(* ===== verification/Meta.v ===== *)
(** * controllers/greptimedbcluster/deployers/meta.go: the metasrv deployer

    The check of etcd before a synchronisation, and the status check, which puts
    a cluster that is being created into maintenance mode. *)

From stdpp Require Import base gmap sets strings list fin_maps.
From Stdlib Require Import ZArith.
From S2P Require Import Prelude GoLib K8s ApiCommon ApiTypes Client ApiServer K8sUtil Deployer.
From S2P Require Import Common Cluster.

(** ** Operations *)

(** The endpoints to check, if the spec asks for it. *)
Definition etcd_to_check (cluster : GreptimeDBCluster) : option (list string) :=
  match cl_Meta (gc_Spec cluster) with
  | None => None
  | Some meta =>
      match me_BackendStorage meta with
      | None => None
      | Some backend =>
          match bs_EtcdStorage backend with
          | None => None
          | Some etcd => if et_EnableCheckEtcdService etcd then Some (et_Endpoints etcd) else None
          end
      end
  end.

(** Building the client and asking for the status are one request; it answers the
    errors etcd reports. *)
Definition checkEtcdService : M CState unit :=
  cluster ← get_cluster;
  match etcd_to_check cluster with
  | None => mret tt
  | Some endpoints =>
      errors ← (ask (QEtcdStatus endpoints) ≫= lift);
      lift (guard_err (negb (Nat.eqb (length errors) 0)) (Errorf "etcd service error"))
  end.

Definition Meta_PreSyncHooks : list (M CState unit) := [checkEtcdService].

Definition meta_resource (c : GreptimeDBCluster) : string :=
  ResourceName (om_Name (gc_ObjectMeta c)) MetaRoleKind [].

Definition set_maintenance (b : bool) (s : MetaStatus) : MetaStatus :=
  mkMetaStatus (ms_Replicas s) (ms_ReadyReplicas s) b.

Section deployer.
Context `{RetryLib}.

(** [maintenanceModeWhenCreateCluster] is the deployer's option. *)
Definition Meta_CheckAndUpdateStatus (maintenanceModeWhenCreateCluster : bool) : M CState bool :=
  cluster ← get_cluster;
  found ← GetIfFound KDeployment
            (mkNamespacedName (om_Namespace (gc_ObjectMeta cluster)) (meta_resource cluster));
  match found with
  | None => mret false
  | Some deployment =>
      replicas ← lift (deref (ds_Replicas (dep_Spec deployment)));
      _ ← update_status (fun st => set_MetaStatus
            (mkMetaStatus replicas (dt_ReadyReplicas (dep_Status deployment))
               (ms_MaintenanceMode (gst_Meta st))) st);
      ready ← lift (IsDeploymentReady (Some deployment));
      cluster ← get_cluster;
      _ ← (if maintenanceModeWhenCreateCluster
              && String.eqb (gst_ClusterPhase (gc_Status cluster)) PhaseStarting
              && ready && negb (ms_MaintenanceMode (gst_Meta (gc_Status cluster)))
           then
             url ← lift (GetMetaHTTPServiceURL cluster);
             _ ← SetMaintenanceMode url true;
             update_status (fun st => set_MetaStatus (set_maintenance true (gst_Meta st)) st)
           else mret tt);
      cluster ← get_cluster;
      _ ← log_err (UpdateStatus cluster);
      mret ready
  end.
End deployer.

(** ** Specifications *)

Definition in_maintenance (c : GreptimeDBCluster) : bool :=
  ms_MaintenanceMode (gst_Meta (gc_Status c)).

(** A cluster in a phase, with a metasrv checked through etcd. *)
Definition etcd_meta (check : bool) : MetaSpec :=
  mkMetaSpec zero_ComponentSpec 3002 4000
    (Some (mkBackendStorage (Some (mkEtcdStorage ["etcd:2379"] check "")) None None)) None None.
Definition phase_status (phase : Phase) : GreptimeDBClusterStatus :=
  set_Phase "" phase 0 zero_ClusterStatus.
Definition etcd_cluster (check : bool) (phase : Phase) : GreptimeDBCluster :=
  mkGreptimeDBCluster (meta_of "default" "c" None ∅)
    (mkGreptimeDBClusterSpec None None (Some (etcd_meta check)) (Some zero_DatanodeSpec) [] None []
       0 0 0 0 None "" None None None None None None "" false)
    (phase_status phase).

(** ** Lemmas *)

(** The phase a status update leaves, and the step that enters maintenance. *)
Definition enters_maintenance (s s' : CState) (log : list event) : Prop :=
  in_maintenance (c_cluster s') = true ->
  in_maintenance (c_cluster s) = true \/ Exists (maintenance_accepted (c_cluster s) true) log.

Section meta.
Context `{RetryLaws}.

(** Publishing a status changes neither the memory nor the result. *)
Lemma exec_publish {W} (env : environment W) {S} c (s : S) w :
  let o := exec env (log_err (UpdateStatus c)) s w in
  out_st o = s /\ (out_res o = Ok tt \/ out_res o = Panic).
Proof.
  cbv zeta. split.
  - symmetry. apply (preserves_log_err eq). apply UpdateStatus_preserves, _.
  - unfold log_err. rewrite exec_bind, exec_try. cbv zeta.
    destruct (exec env (UpdateStatus c) s w) as [[[]|e|] s1 w1 l1]; cbn; auto.
Qed.

(** From the readiness on: entering maintenance, publishing, returning. *)
Definition meta_finish (flag : bool) (ready : bool) : M CState bool :=
  cluster ← get_cluster;
  _ ← (if flag && String.eqb (gst_ClusterPhase (gc_Status cluster)) PhaseStarting
          && ready && negb (ms_MaintenanceMode (gst_Meta (gc_Status cluster)))
       then
         url ← lift (GetMetaHTTPServiceURL cluster);
         _ ← SetMaintenanceMode url true;
         update_status (fun st => set_MetaStatus (set_maintenance true (gst_Meta st)) st)
       else mret tt);
  cluster ← get_cluster;
  _ ← log_err (UpdateStatus cluster);
  mret ready.

Lemma meta_finish_spec {W} (env : environment W) flag ready s w :
  let o := exec env (meta_finish flag ready) s w in
  (out_res o = Ok true -> flag = true -> gst_ClusterPhase (gc_Status (c_cluster s)) = PhaseStarting ->
   in_maintenance (c_cluster (out_st o)) = true)
  /\ enters_maintenance s (out_st o) (out_log o)
  /\ (forall b, out_res o = Ok b -> b = ready).
Proof.
  cbv zeta. unfold meta_finish. rewrite exec_bind, exec_get_cluster.
  cbn [out_res out_st out_world out_log prepend app]. rewrite exec_bind.
  set (c := c_cluster s). destruct (_ && _ && _ && _) eqn:Hcond; cbv zeta.
  - apply andb_true_iff in Hcond as [Hcond Hm]. apply andb_true_iff in Hcond as [Hcond ->].
    pose proof (switch_outcome W env c true _ _ s w
      (exec_update_status W env (fun st => set_MetaStatus (set_maintenance true (gst_Meta st)) st))) as Hsw.
    cbv zeta in Hsw.
    match goal with |- context [exec env ?m s w] => destruct (exec env m s w) as [[[]|e|] s1 w1 l1] end;
      cbn [out_res out_st out_world out_log prepend app] in *;
      [|destruct Hsw as [[_ ->]|(? & _)]; [|done]; split_and!; [done|by left|done]..].
    destruct Hsw as [[? _]|(_ & -> & Hlog)]; [done|].
    rewrite exec_bind, exec_get_cluster. cbn [out_res out_st out_world out_log prepend app].
    rewrite exec_bind. match goal with |- context [log_err (UpdateStatus ?c')] =>
      match goal with |- context [exec env _ ?s1 w1] =>
        destruct (exec_publish env c' s1 w1) as [Hs Hr];
        destruct (exec env (log_err (UpdateStatus c')) s1 w1) as [r s2 w2 l2] end end.
    cbn [out_res out_st out_world out_log prepend app] in *. subst s2.
    destruct Hr as [->| ->]; cbn; (split_and!; [done| |]);
      try (intros _; right; apply Exists_app; by left); by intros b [= <-].
  - cbn [out_res out_st out_world out_log prepend app]. rewrite exec_ret.
    cbn [out_res out_st out_world out_log prepend app].
    rewrite exec_bind, exec_get_cluster. cbn [out_res out_st out_world out_log prepend app].
    rewrite exec_bind. destruct (exec_publish env (c_cluster s) s w) as [Hs Hr].
    destruct (exec env (log_err (UpdateStatus (c_cluster s))) s w) as [r s2 w2 l2].
    cbn [out_res out_st out_world out_log prepend app] in *. subst s2.
    destruct Hr as [->| ->]; cbn; (split_and!; [|by left|by try intros b [= <-]]); [|done].
    intros [= ->] -> Hphase. fold c in Hphase. rewrite Hphase in Hcond. cbn in Hcond.
    by apply negb_false_iff in Hcond.
Qed.
End meta.

(** ** Properties *)

(** The hook before the metasrv's synchronisation asks etcd exactly when the spec
    enables the check, and then succeeds exactly when etcd reports no error. *)
Theorem checkEtcdService_spec {W} (env : environment W) s w :
  exec env checkEtcdService s w =
    match etcd_to_check (c_cluster s) with
    | None => Outcome (Ok tt) s w []
    | Some endpoints =>
        let '(r, w') := env (QEtcdStatus endpoints) w in
        Outcome (errors ← r;
                 if decide (errors = []) then Ok tt else Err (Errorf "etcd service error"))
          s w' [ev (QEtcdStatus endpoints) r]
    end.
Proof.
  unfold checkEtcdService. rewrite exec_bind, exec_get_cluster.
  cbn [out_res out_st out_world out_log prepend app].
  destruct (etcd_to_check (c_cluster s)) as [endpoints|]; [|done].
  unfold exec, prepend, mbind, M_bind. cbn.
  by destruct (env (QEtcdStatus endpoints) w) as [[[|e es]|e|] w'].
Qed.

(** While a cluster is being created, the metasrv is reported ready only once it
    is in maintenance mode, and the status records maintenance mode only after
    the metasrv accepted it. *)
Theorem maintenance_on_create `{RetryLaws} {W} (env : environment W) flag s w :
  let o := exec env (Meta_CheckAndUpdateStatus flag) s w in
  (out_res o = Ok true -> flag = true -> gst_ClusterPhase (gc_Status (c_cluster s)) = PhaseStarting ->
   in_maintenance (c_cluster (out_st o)) = true)
  /\ (in_maintenance (c_cluster (out_st o)) = true ->
      in_maintenance (c_cluster s) = true
      \/ Exists (maintenance_accepted (c_cluster s) true) (out_log o)).
Proof.
  cbv zeta. unfold Meta_CheckAndUpdateStatus. rewrite exec_bind, exec_get_cluster.
  cbn [out_res out_st out_world out_log prepend app]. rewrite exec_bind.
  cbn [obj]. match goal with |- context [@exec ?S ?W ?A env (GetIfFound ?k ?key) s w] =>
    pose proof (preserves_GetIfFound (S := S) eq k key W env s w : s = out_st (@exec S W A env _ s w)) as Hs;
    destruct (@exec S W A env (GetIfFound k key) s w) as [[[d|]|e|] s1 w1 l1] end;
    cbn [out_st] in Hs; subst s1; cbn [out_res out_st out_world out_log prepend app];
    [|rewrite exec_ret; split; [done|by left]|split; [done|by left]..].
  rewrite exec_bind, exec_lift. cbn [out_res out_st out_world out_log].
  destruct (deref (ds_Replicas (dep_Spec d))) as [n|e|]; [|split; [done|by left]..].
  cbn [prepend app]. rewrite exec_bind, exec_update_status.
  cbn [out_res out_st out_world out_log prepend app]. rewrite exec_bind, exec_lift.
  cbn [out_res out_st out_world out_log].
  destruct (IsDeploymentReady (Some d)) as [ready|e|]; [|split; [done|by left]..].
  cbn [prepend app out_res out_st out_world out_log].
  match goal with |- context [exec env _ ?s1 w1] =>
    destruct (meta_finish_spec env flag ready s1 w1) as (H1 & H2 & _) end.
  unfold enters_maintenance in H2. split; [exact H1|].
  intros Hin. destruct (H2 Hin) as [|Hl]; [by left|right]. apply Exists_app. by right.
Qed.

Lemma maintenance_on_create_witness :
  let _ := simple_retry in
  let s := mkCState (etcd_cluster false PhaseStarting) ∅ in
  let o := exec fake_env (Meta_CheckAndUpdateStatus true) s
             [Object KDeployment (ready_Deployment "default" "c-meta" 1)] in
  out_res o = Ok true
  /\ in_maintenance (c_cluster (out_st o)) = true
  /\ (in_maintenance (etcd_cluster false PhaseStarting) = true
      \/ Exists (maintenance_accepted (etcd_cluster false PhaseStarting) true) (out_log o)).
Proof.
  intros R s o.
  pose proof (maintenance_on_create (H := R) (H0 := simple_retry_laws) fake_env true s
    [Object KDeployment (ready_Deployment "default" "c-meta" 1)]) as [H1 H2].
  assert (Ho : out_res o = Ok true) by (vm_compute; reflexivity).
  split; [exact Ho|]. split; [exact (H1 Ho eq_refl eq_refl)|].
  apply H2. exact (H1 Ho eq_refl eq_refl).
Defined.
(** ** Lemmas *)

Section lemmas.
Context `{QuantityLib, OpaqueMerge, MergoLib, TomlUnmarshal, FinalizerLib, MapOrder}.
Context `{RetryLaws}.
Variable r : Reconciler.
Context {W : Type} (env : environment W).

Lemma updateClusterStatus_state p s w :
  out_st (exec env (updateClusterStatus p) s w)
  = mkCState (with_phase p (c_cluster s)) (c_maintenance s).
Proof.
  unfold updateClusterStatus, with_phase, phase_of. rewrite exec_bind, exec_get_cluster. cbn.
  case_decide; [by destruct s|].
  set (f := set_Phase _ _ _). rewrite exec_bind, exec_update_status. cbn.
  set (s1 := mkCState _ _). symmetry.
  assert (Hp : preserves eq (cluster ← get_cluster; _ ← recordNormalEventByPhase cluster; UpdateStatus cluster)).
  { apply preserves_bind; [apply _|unfold get_cluster; solve_preserves|]. intros c.
    apply preserves_bind; [apply _| |].
    - unfold recordNormalEventByPhase. repeat case_decide; solve_preserves.
    - intros _. apply UpdateStatus_preserves; apply _. }
  exact (Hp W env s1 w).
Qed.

Lemma phase_with_phase p c : phase_of (with_phase p c) = p.
Proof. unfold with_phase, phase_of. by case_decide. Qed.

Lemma exec_Now s w :
  exec env Now s w = Outcome (Ok (env QNow w).1) s (env QNow w).2 [ev QNow (env QNow w).1].
Proof. exact (exec_ask env QNow s w). Qed.

(** What the loop does when a deployer is not ready. *)
Definition not_ready : M CState (option Result) :=
  cluster ← get_cluster;
  _ ← updateClusterStatus (next_phase (phase_of cluster));
  mret (Some no_requeue).

(** The loop runs the deployers in order up to the first error, which it
    returns unless it is [ErrSyncNotReady]. *)
Lemma exec_sync_deployers ds s w :
  exec env (sync_deployers ds) s w =
    let o := exec env (range Sync ds) s w in
    match out_res o with
    | Ok _ => Outcome (Ok None) (out_st o) (out_world o) (out_log o)
    | Err ErrSyncNotReady => prepend (out_log o) (exec env not_ready (out_st o) (out_world o))
    | Err e => Outcome (Err e) (out_st o) (out_world o) (out_log o)
    | Panic => Outcome Panic (out_st o) (out_world o) (out_log o)
    end.
Proof.
  revert s w. induction ds as [|d ds IH]; intros s w; cbn [sync_deployers range].
  { by rewrite !exec_ret. }
  rewrite !exec_bind, exec_try. cbn zeta.
  destruct (exec env (Sync d) s w) as [[[]|[] |] s1 w1 l1]; cbn [out_res out_st out_world out_log];
    first [reflexivity|unfold prepend; cbn; by rewrite app_nil_r|idtac].
  rewrite IH. cbn zeta.
  destruct (exec env (range Sync ds) s1 w1) as [[[]|[] |] s2 w2 l2]; unfold prepend; cbn;
    by rewrite ?app_assoc.
Qed.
+---+
» TASK BRIEF: The answer must consist of every line from the data that contains the word "list".

» RESULT OF THE EXERCISE:
From stdpp Require Import base gmap sets strings list fin_maps.
Definition etcd_to_check (cluster : GreptimeDBCluster) : option (list string) :=
Definition Meta_PreSyncHooks : list (M CState unit) := [checkEtcdService].
Definition enters_maintenance (s s' : CState) (log : list event) : Prop :=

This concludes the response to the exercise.